[Start of Attachment]

(** A record of [process_acs] made for [year] from a column of [table]. *)
Definition acs_record_of {F : Type} (year : Z) (table : string * string)
    (r : TimeSeries.acs_record F) : Prop :=
  TimeSeries.acs_year F r = year
  /\ TimeSeries.acs_dataset F r = "acs5"
  /\ TimeSeries.table_id F r = table.1
  /\ TimeSeries.table_name F r = table.2
  /\ startswith (TimeSeries.acs_variable F r) table.1 = true
  /\ endswith (TimeSeries.acs_variable F r) "E" = true.

(** A variable of a response that [fetch_dataset_variables] keeps for a
    row: no reserved token, and a priority variable of the row's type. *)
Definition selected (row : VariableDiscovery.dataset_row) (var_name : string) : bool :=
  negb (in_list var_name ["for"; "in"; "ucgid"])
  && VariableDiscovery.is_priority_variable (VariableDiscovery.dataset_type row) var_name.

(** The items of a response that are selected for a row. *)
Definition selected_items {J : Type} (row : VariableDiscovery.dataset_row)
    (items : list (string * VariableDiscovery.var_info J))
  : list (string * VariableDiscovery.var_info J) :=
  filter (fun kv => selected row kv.1 = true) items.

(** A pause comes before the item at position [i] of a loop that pauses
    every [n] items. *)
Definition pause_before (n i : nat) : bool := (0 <? i)%nat && (i mod n =? 0)%nat.

(** What [process_variables] does for the dataset at position [i]: the
    pause, if one is due, then the requests of the fetch. *)
Definition discovery_events {J : Type} (text : string -> J) (boolean : bool -> J)
    (get : string -> res (VariableDiscovery.response J))
    (i : nat) (d : VariableDiscovery.dataset_row) : list VariableDiscovery.event :=
  (if pause_before 10 i then [VariableDiscovery.Sleep] else [])
  ++ (VariableDiscovery.Request
      <$> (VariableDiscovery.fetch_dataset_variables J text boolean get d).2).

(** The entry of [dataset_variable_counts] a dataset writes. *)
Definition counted {J : Type} (text : string -> J) (boolean : bool -> J)
    (get : string -> res (VariableDiscovery.response J))
    (d : VariableDiscovery.dataset_row) : string * nat :=
  (Format.key (VariableDiscovery.dataset_type d) "/" (VariableDiscovery.vintage d),
   length (VariableDiscovery.fetch_dataset_variables J text boolean get d).1).

(** The request for a group of variables at a geography. *)
Definition request_for (url geography : string) (group : list string)
  : DataFetcherRun.request :=
  {| DataFetcherRun.endpoint := url;
     DataFetcherRun.get_param := "NAME," +:+ String.concat "," group;
     DataFetcherRun.for_param := geography |}.

(** What [process_dataset_data] does for the group at position [i] at a
    geography: the pause, if one is due, then the request. *)
Definition group_events (F : Type) (url geography : string) (ig : nat * list string)
  : list (DataFetcherRun.event F) :=
  (if pause_before 5 ig.1 then [DataFetcherRun.Sleep F] else [])
  ++ [DataFetcherRun.Send F (request_for url geography ig.2)].

(** The events of a complete run of [process_dataset_data]: every
    geography in turn, and at each one every group in turn. *)
Definition planned_events (F : Type) (url : string) (groups : list (list string))
  : list (DataFetcherRun.event F) :=
  concat ((fun geo => concat (group_events F url geo.2 <$> enumerate groups))
          <$> DataFetcherRun.GEOGRAPHY_LEVELS).

(** The tables uploaded, with their names, in order. *)
Definition uploads {F : Type} (events : list (DataFetcherRun.event F))
  : list (string * list (DataFetcher.observation F)) :=
  omap (fun e => match e with
                 | DataFetcherRun.Upload _ name table => Some (name, table)
                 | _ => None
                 end) events.

(** The states saved, in order. *)
Definition states_saved {F : Type} (events : list (DataFetcherRun.event F))
  : list (nat * nat) :=
  omap (fun e => match e with
                 | DataFetcherRun.SaveState _ n t => Some (n, t)
                 | _ => None
                 end) events.

(** The variables [process_data_fetcher] finds for a dataset. *)
Definition variables_of (variables_data : list DataFetcher.variable_row)
    (d : DataFetcher.dataset) : list DataFetcher.variable_row :=
  default []
    (DataFetcherRun.variables_by_dataset variables_data
     !! DataFetcherRun.variables_key (DataFetcher.dataset_path d) (DataFetcher.vintage d)).

(** An event of [process_dataset_data]: a pause or a request. *)
Definition paused {F : Type} (e : DataFetcherRun.event F) : Prop :=
  match e with
  | DataFetcherRun.Sleep _ => True
  | _ => False
  end.

#[global] Instance paused_dec {F : Type} (e : DataFetcherRun.event F) : Decision (paused e).
Proof. destruct e; simpl; apply _. Defined.

(** The requests sent, in order. *)
Definition requests_sent {F : Type} (events : list (DataFetcherRun.event F))
  : list DataFetcherRun.request :=
  omap (fun e => match e with
                 | DataFetcherRun.Send _ r => Some r
                 | _ => None
                 end) events.

(** A record made for a dataset from its variables: it carries the type
    and the vintage of the dataset, and the name and the label of one of
    the variables. *)
Definition observation_of {F : Type} (dataset_info : DataFetcher.dataset)
    (variables : list DataFetcher.variable_row) (r : DataFetcher.observation F) : Prop :=
  DataFetcher.obs_dataset_type F r = DataFetcher.dataset_type dataset_info
  /\ DataFetcher.obs_vintage F r = DataFetcher.vintage dataset_info
  /\ exists v, v ∈ variables
               /\ DataFetcher.variable F r = DataFetcher.variable_name v
               /\ DataFetcher.label F r = DataFetcher.var_label v.

(** The upload of the records of a dataset: its name and its table. *)
Definition upload_of {F : Type} (du : DataFetcher.dataset * list (DataFetcher.observation F))
  : string * list (DataFetcher.observation F) :=
  (Format.key (DataFetcher.dataset_type du.1) "_" (DataFetcher.vintage du.1), du.2).

(** * Properties *)

(** ** Facts about the Python builtins of the embedding *)

Section ResFacts.

Context {A B : Type}.
(** * Settlement-matching harness: dataset generation, orchestration, metrics

    A shallow embedding of the Python harness
    ([generate_and_assert.py], [benchmark.py]) and the properties its
    specification states about it.

    Conventions.
    - Python [int] is [Z]; [range n] of a non-positive [n] is empty.
    - Python [str] is [string], a sequence of code points below 256; the
      [str] methods the harness calls are written out in [PyStr].
    - Python [float] values are the exact rationals ([Q]) their literals
      denote; [statistics.mean] is the exact quotient.
    - The process-wide [random] module is an explicit generator state that
      every drawing function takes and returns.
    - The file system, the clock and the child process are an explicit
      world that the orchestrator steps through. *)

From Stdlib Require Import ZArith QArith Reals Qreals Strings.String Strings.Ascii.
From Stdlib Require Import Numbers.DecimalString Numbers.DecimalN Lra.
From Stdlib Require Lqa.
From stdpp Require Import gmap strings list fin_maps.

Open Scope Z_scope.

(** ** Python string primitives *)

Module PyStr.

(** [str(n)] for a natural number. *)
Definition str_of_N (n : N) : string :=
  NilEmpty.string_of_uint (N.to_uint n).

(** [str(z)]. *)
Definition str_of_Z (z : Z) : string :=
  if z <? 0 then "-" +:+ str_of_N (Z.abs_N z) else str_of_N (Z.to_N z).

Fixpoint zeros (k : nat) : string :=
  match k with
  | O => ""
  | S k' => String "0" (zeros k')
  end.

(** [f"{z:0{w}d}"]: sign-aware zero padding to a minimum width. *)
Definition format_0d (w : nat) (z : Z) : string :=
  let digits := str_of_N (Z.abs_N z) in
  if z <? 0
  then "-" +:+ zeros (w - 1 - String.length digits) +:+ digits
  else zeros (w - String.length digits) +:+ digits.

(** Reading back a run of decimal digits. *)
Definition N_of_digits (s : string) : option N :=
  N.of_uint <$> NilEmpty.uint_of_string s.

(** [s.startswith(p)]. *)
Definition startswith (p s : string) : bool := String.prefix p s.

(** [sub in s]. *)
Fixpoint contains (sub s : string) : bool :=
  String.prefix sub s ||
  match s with
  | EmptyString => false
  | String _ s' => contains sub s'
  end.

Fixpoint drop (n : nat) (s : string) : string :=
  match n, s with
  | O, _ => s
  | S n', String _ s' => drop n' s'
  | S _, EmptyString => EmptyString
  end.

(** Line boundaries of [str.splitlines] among the code points below 256. *)
Definition is_linebreak (c : ascii) : bool :=
  let n := nat_of_ascii c in
  bool_decide (n = 10 ∨ n = 11 ∨ n = 12 ∨ n = 13 ∨
               n = 28 ∨ n = 29 ∨ n = 30 ∨ n = 133)%nat.

(** [splitlines_go cur s]: [cur] is the line read so far, reversed. *)
Fixpoint splitlines_go (cur : string) (s : string) : list string :=
  match s with
  | EmptyString =>
      match cur with
      | EmptyString => []
      | _ => [String.rev cur]
      end
  | String c s' =>
      if is_linebreak c then
        match s' with
        | String c' s'' =>
            if bool_decide (c = "013"%char) && bool_decide (c' = "010"%char)
            then String.rev cur :: splitlines_go EmptyString s''
            else String.rev cur :: splitlines_go EmptyString s'
        | EmptyString => [String.rev cur]
        end
      else splitlines_go (String c cur) s'
  end.

(** [s.splitlines()]. *)
Definition splitlines (s : string) : list string :=
  splitlines_go EmptyString s.

(** [str.isspace] on one code point below 256. *)
Definition is_space (c : ascii) : bool :=
  let n := nat_of_ascii c in
  bool_decide ((9 <= n <= 13) ∨ (28 <= n <= 32) ∨ n = 133 ∨ n = 160)%nat.

Fixpoint lstrip (s : string) : string :=
  match s with
  | String c s' => if is_space c then lstrip s' else s
  | EmptyString => EmptyString
  end.

(** [s.strip()]. *)
Definition strip (s : string) : string :=
  String.rev (lstrip (String.rev (lstrip s))).

(** [s.replace(old, new)] for a non-empty [old], left to right. *)
Fixpoint replace_go (fuel : nat) (old new s : string) : string :=
  match fuel with
  | O => s
  | S fuel' =>
      match s with
      | EmptyString => EmptyString
      | String c s' =>
          if String.prefix old s
          then new +:+ replace_go fuel' old new (drop (String.length old) s)
          else String c (replace_go fuel' old new s')
      end
  end.

Definition replace (old new s : string) : string :=
  replace_go (String.length s) old new s.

[End of Attachment]

WORK INSTRUCTIONS =>
From the records above, copy only the lines starting with the line that holds "pause, if one is due, then the requests" and going on through the line that holds "<$> (VariableDiscovery.fetch_dataset_variables J", exactly as written.

YOUR SOLUTION =>
    pause, if one is due, then the requests of the fetch. *)
Definition discovery_events {J : Type} (text : string -> J) (boolean : bool -> J)
    (get : string -> res (VariableDiscovery.response J))
    (i : nat) (d : VariableDiscovery.dataset_row) : list VariableDiscovery.event :=
  (if pause_before 10 i then [VariableDiscovery.Sleep] else [])
  ++ (VariableDiscovery.Request
      <$> (VariableDiscovery.fetch_dataset_variables J text boolean get d).2).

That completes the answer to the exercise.